Market From To From To
Crude $10.75 $36.90 Dec. 1998 Oct. 2000
Crude $51.00 $147.20 Jan 2007 July 2008
Crude $147.20 $35.35 July 2008 Dec. 2008
Crude $106.80 $44.45 June 2014 January 2015
Silver 20.94 8.53 March 2008 Oct. 2008
Silver 8.53 48.58 Oct. 2008 April 2011
Silver 48.58 15.41 April 2011 Nov. 2014
Yes, crude oil and silver are notoriously volatile, opposite to the inevitable government debt increases or the election of the next big-spending but impressively sincere politician.
So Stack Silver and remember that the big picture confirms that time, government spending, massive increases in debt, war, and political stupidity are all “on your side,” making that stacked silver more valuable.
No, it will not go up every year – as proven by the last four years of brutal correction in the ongoing silver bull market, or the last year of ugly correction in the crude oil market. All markets boom and bust, in variable cycles.

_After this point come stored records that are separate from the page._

Lemma loop_request q rest : rq_wf q -> rq_cmd q ∈ cmds -> loop (rq_packets q ++ rest) d = rq_handle q.
Proof.
  intros Hwf Hc. unfold CommunicationLoop, rq_packets. cbn [app].
  pose proof (rq_size_range q). pose proof (rq_cmd_range q).
  assert (pwf p_MsgHeader (mkMsgHeader MSG_VER (rq_cmd q) 0 (rq_size q))) as Hh
    by (apply MsgHeader_wf; unfold MSG_VER; lia).
  rewrite GetMsgHeader_enc by exact Hh. cbn [hdr_cmd].
  unfold IsValidCmd. rewrite bool_decide_true by done. cbn [negb].
  destruct q; unfold rq_wf, rq_bytes in *; cbn [rq_cmd rq_body bd_packed bd_value rq_handle] in *;
    repeat match goal with |- context [?a =? ?b] => let r := eval vm_compute in (a =? b) in change (a =? b) with r end;
    cbv iota; rewrite RequestHandler_sent; try reflexivity; try exact Hwf; try apply _;
    apply Nat.ltb_lt; vm_compute; reflexivity.
Qed.

Lemma loop_any inp :
  loop inp d = Some (d, [], true) \/ loop inp d = Some (d, [WriteErrorRsp ERR_INVALID_RQST_CMD], true) \/
  exists q, rq_wf q /\ rq_cmd q ∈ cmds /\ loop inp d = rq_handle q.
Proof.
  unfold CommunicationLoop. destruct (GetMsgHeader inp) as [[hdr inp']|]; [|by left].
  unfold IsValidCmd. destruct (bool_decide_reflect (hdr_cmd hdr ∈ cmds)) as [Hc|]; [|by right; left]. cbn [negb].
  repeat (match goal with |- context [if ?a =? ?b then _ else _] => destruct (Z.eqb_spec a b) as [E|_] end;
    [rewrite E in Hc; match goal with |- context [RequestHandler ?p hdr inp' d ?h] =>
       destruct (RequestHandler_any p hdr inp' d h) as [->|(v & Hv & ->)] end; [by left|right; right]|]).
  all: try by left.
  - by exists (RqOutput v).
  - by exists (RqPersistStart v).
  - by exists (RqPersistStop v).
  - by exists (RqPersistQuery v).
  - by exists (RqBufferSizeGet v).
  - by exists (RqBufferSizeSet v).
  - by exists (RqStatsQuery v).
  - by exists (RqPersistRefresh v).
  - by exists (RqPersistClear v).
  - by exists (RqStatsClear v).
  - by exists (RqDomainFlowCtrl v).
  - by exists (RqLogRemove v).
  - by exists (RqKmsgEnable v).
Qed.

Silver has been crushed for four years and will, in my opinion, rally substantially in 2015 and 2016.
Your stack of silver does not care that the powers-that-be have been manipulating the prices of gold and silver downward, or bonds and the S&P upward, because from the big perspective, silver prices will drive much higher, along with national debt, and most other prices.
KISS: Keep It Simple – Stack!
KISS: Keep Investing in Stacked Silver!
KISS: Kindly Ignore Social Stupidity.
KISS: Kleptocracies Invalidated by Stacking Silver!

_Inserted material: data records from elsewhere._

(** The format of the lines, with its defaults. *)
Definition query_format (c : HilogArgs) : LogFormat :=
  let f := a_format c in
  mkLogFormat (colorful f) (if decide (timeFormat f = FT_INVALID) then FT_TIME else timeFormat f)
    (if decide (timeAccuFormat f = FA_INVALID) then FA_MSEC else timeAccuFormat f) (f_year f) (f_zone f) (f_wrap f).

(** What the tool does with one output response: the bytes of the buffer. *)
Definition query_callback (c : HilogArgs) (buffer : string) : option (string * Z) :=
  let rsp := dec p_OutputRsp buffer in
  if os_end rsp then Some ("", RET_SUCCESS)
  else
    let data := str_drop (psize p_OutputRsp) buffer in
    let content := mkLogContent (os_level rsp) (os_type rsp) (os_pid rsp) (os_tid rsp) (os_domain rsp)
                     (os_tv_sec rsp) (os_tv_nsec rsp) (os_mono_sec rsp) (cstr data) (cstr (str_drop (Z.to_nat (os_tagLen rsp)) data)) in
    out ← LogPrintWithFormat localtime_r content (query_format c);
    Some (out, SUCCESS_CONTINUE).

Definition QueryLogHandler : OptHandler := fun c arg s =>
  '(out, ret) ← RequestOutput lk (ToOutputRqst c) (query_callback c);
  Some (c, s, out, if negb (ret =? RET_SUCCESS) then ret else RET_SUCCESS).

(** [StrToInt] into an [int] that is 0. *)
Definition number_arg (arg : string) : Z := default 0 (StrToInt arg).

Definition HeadHandler : OptHandler := fun c arg s =>
  if negb (IsNumericStr arg) then Some (c, s, "", ERR_NOT_NUMBER_STR)
  else QueryLogHandler (set_noBlock (set_headLines c (u16 (number_arg arg))) true) arg s.
Definition TailHandler : OptHandler := fun c arg s =>
  if negb (IsNumericStr arg) then Some (c, s, "", ERR_NOT_NUMBER_STR)
  else QueryLogHandler (set_noBlock (set_tailLines c (u16 (number_arg arg))) true) arg s.
Definition NoBlockHandler : OptHandler := fun c arg s => QueryLogHandler (set_noBlock c true) arg s.

(** The loops of [BaseLogLevelHandler]: each item is set, and persistently
    too when asked for. *)
Fixpoint level_loop {A} (set setPersist : sys -> A -> Z -> sys * Z) (name : A -> string) (what : string) (persist : bool)
    (level : Z) (arg : string) (items : list A) (s : sys) : sys * string :=
  match items with
  | [] => (s, "")
  | x :: items =>
      let '(s, ret) := set s x level in
      let out := PrintResult ret ("Set " +:+ what +:+ name x +:+ " log level to " +:+ arg) in
      let '(s, out) :=
        if persist then
          let '(s, ret) := setPersist s x level in
          (s, out +:+ PrintResult ret ("Set persist " +:+ what +:+ name x +:+ " log level to " +:+ arg))
        else (s, out) in
      let '(s, out') := level_loop set setPersist name what persist level arg items s in
      (s, out +:+ out')
  end.

Definition BaseLogLevelHandler : OptHandler := fun c arg s =>
  let baseLevel := PrettyStr2LogLevel arg in
  if baseLevel =? LOG_LEVEL_MIN then Some (c, s, "", ERR_LOG_LEVEL_INVALID)
  else
    let domains := s_items (a_domains c) in
    let tags := s_items (a_tags c) in
    let '(s, out1) :=
      if bool_decide (domains = []) && bool_decide (tags = []) then
        level_loop (fun s _ => SetGlobalLevel s) (fun s _ => SetPersistGlobalLevel s) (fun _ => "") "global" (a_persist c) baseLevel arg [tt] s
      else (s, "") in
    let '(s, out2) := level_loop SetDomainLevel SetPersistDomainLevel Uint2HexStr "domain 0x" (a_persist c) baseLevel arg domains s in
    let '(s, out3) := level_loop SetTagLevel SetPersistTagLevel id "tag " (a_persist c) baseLevel arg tags s in
    Some (c, s, out1 +:+ out2 +:+ out3, RET_SUCCESS).

(** *** Options that are not commands *)

(** The text behind the mark of a black list. *)
Definition black_arg (arg : string) : bool * string :=
  match arg with
  | String c rest => if bool_decide (c = BLACK_PREFIX) then (true, rest) else (false, arg)
  | EmptyString => (false, "")
  end.

(** The loop of [DomainHandler], [PidHandler] and [TagHandler]: at most [max]
    items, each parsed. *)
Fixpoint items_loop {A} (max : Z) (tooMany : Z) (parse : string -> A + Z) (index : Z) (l : list string) : list A + Z :=
  match l with
  | [] => inl []
  | x :: l =>
      if max <=? index then inr tooMany
      else match parse x with
           | inr e => inr e
           | inl a => match items_loop max tooMany parse (index + 1) l with
                      | inr e => inr e
                      | inl items => inl (a :: items)
                      end
           end
  end.

Definition select {A} (set : HilogArgs -> selection A -> HilogArgs) (c : HilogArgs) (black : bool) (items : list A + Z)
    : HilogArgs * Z :=
  match items with
  | inl items => (set c (mkSelection black items), RET_SUCCESS)
  | inr e => (c, e)
  end.

Definition parse_domain (d : string) : Z + Z :=
  let '(domain, success) := HexStr2Uint d in
  if negb success then inr ERR_INVALID_DOMAIN_STR
  else if ((DOMAIN_APP_MIN <=? domain) && (domain <=? DOMAIN_APP_MAX)) || ((DOMAIN_OS_MIN <=? domain) && (domain <=? DOMAIN_OS_MAX))
  then inl domain else inr ERR_INVALID_DOMAIN_STR.
Definition DomainHandler : OptHandler := arg_handler (fun c arg =>
  let '(black, arg) := black_arg arg in
  let domains := Split arg DEFAULT_SPLIT_DELIMIT in
  if bool_decide (domains = []) then (c, ERR_INVALID_ARGUMENT)
  else select set_domainSel c black (items_loop MAX_DOMAINS ERR_TOO_MANY_DOMAINS parse_domain 0 domains)).

Definition parse_pid (p : string) : Z + Z :=
  if negb (IsNumericStr p) then inr ERR_NOT_NUMBER_STR else inl (u32 (number_arg p)).
Definition PidHandler : OptHandler := arg_handler (fun c arg =>
  let '(black, arg) := black_arg arg in
  let pids := Split arg DEFAULT_SPLIT_DELIMIT in
  if bool_decide (pids = []) then (c, ERR_INVALID_ARGUMENT)
  else select set_pids c black (items_loop MAX_PIDS ERR_TOO_MANY_PIDS parse_pid 0 pids)).

Definition parse_tag (t : string) : string + Z := if MAX_TAG_LEN <=? slen t then inr ERR_TAG_STR_TOO_LONG else inl t.
Definition TagHandler : OptHandler := arg_handler (fun c arg =>
  let '(black, arg) := black_arg arg in
  select set_tags c black (items_loop MAX_TAGS ERR_TOO_MANY_TAGS parse_tag 0 (Split arg DEFAULT_SPLIT_DELIMIT))).

Definition RegexHandler : OptHandler := arg_handler (fun c arg =>
  (set_regex c arg, if MAX_REGEX_STR_LEN <=? slen arg then ERR_REGEX_STR_TOO_LONG else RET_SUCCESS)).
Definition PersistHandler : OptHandler := arg_handler (fun c arg => (set_persist c true, RET_SUCCESS)).
Definition FileNameHandler : OptHandler := arg_handler (fun c arg =>
  (set_fileName c arg, if MAX_FILE_NAME_LEN <=? slen arg then ERR_FILE_NAME_TOO_LONG else RET_SUCCESS)).
Definition JobIdHandler : OptHandler := arg_handler (fun c arg =>
  if negb (IsNumericStr arg) then (c, ERR_NOT_NUMBER_STR) else (set_jobId c (u32 (number_arg arg)), RET_SUCCESS)).
Definition FileNumberHandler : OptHandler := arg_handler (fun c arg =>
  if negb (IsNumericStr arg) then (c, ERR_NOT_NUMBER_STR) else (set_fileNum c (u16 (number_arg arg)), RET_SUCCESS)).
Definition FileLengthHandler : OptHandler := fun c arg s =>
  size ← Str2Size arg;
  if size =? 0 then Some (c, s, "", ERR_INVALID_SIZE_STR) else Some (set_fileSize c (u32 size), s, "", RET_SUCCESS).
Definition LevelHandler : OptHandler := arg_handler (fun c arg =>
  let levels := Str2ComboLogLevel arg in
  if levels =? 0 then (c, ERR_LOG_LEVEL_INVALID) else (set_levels c levels, RET_SUCCESS)).
Definition TypeHandler : OptHandler := arg_handler (fun c arg =>
  let types := Str2ComboLogType arg in
  if types =? 0 then (c, ERR_LOG_TYPE_INVALID) else (set_types c types, RET_SUCCESS)).
Definition FileCompressHandler : OptHandler := arg_handler (fun c arg => (set_stream c arg, RET_SUCCESS)).

Definition TimeHandler (c : HilogArgs) (value : FormatTime) : HilogArgs * Z :=
  let f := a_format c in
  if negb (bool_decide (timeFormat f = FT_INVALID)) then (c, ERR_DUPLICATE_OPTION)
  else (set_format c (mkLogFormat (colorful f) value (timeAccuFormat f) (f_year f) (f_zone f) (f_wrap f)), RET_SUCCESS).
Definition TimeAccuHandler (c : HilogArgs) (value : FormatTimeAccu) : HilogArgs * Z :=
  let f := a_format c in
  if negb (bool_decide (timeAccuFormat f = FA_INVALID)) then (c, ERR_DUPLICATE_OPTION)
  else (set_format c (mkLogFormat (colorful f) (timeFormat f) value (f_year f) (f_zone f) (f_wrap f)), RET_SUCCESS).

Buy Low, Sell High. Silver prices have been crushed – a gift from the financial powers-that-be to the patient stacker. Yes, the correction has persisted longer than most “silver bulls” thought possible, but the value in silver remains, and the investment potential has increased in the past two years.
Final question: Would you rather possess a stack of silver eagles, or a stack of $20 paper Federal Reserve Notes, issued by a dodgy central bank and backed by nothing but full faith and credit of a government in obviously shaky financial condition? Repeat the question using euros, yen, pounds, or pesos and you are likely to come to the same conclusion. Trust real money, real silver, in your possession or preferably in secure storage outside of the banking system.
Repeat: Keep It Simple – Stack! Governments borrow and spend, debt increases, and commodity prices inevitably follow. Silver and gold have been money for thousands of years, and still are. Paper substitutes have all failed, either slowly or rapidly, and they will continue to fail, unless governments and central banks responsibly manage the value of currencies (NOT likely).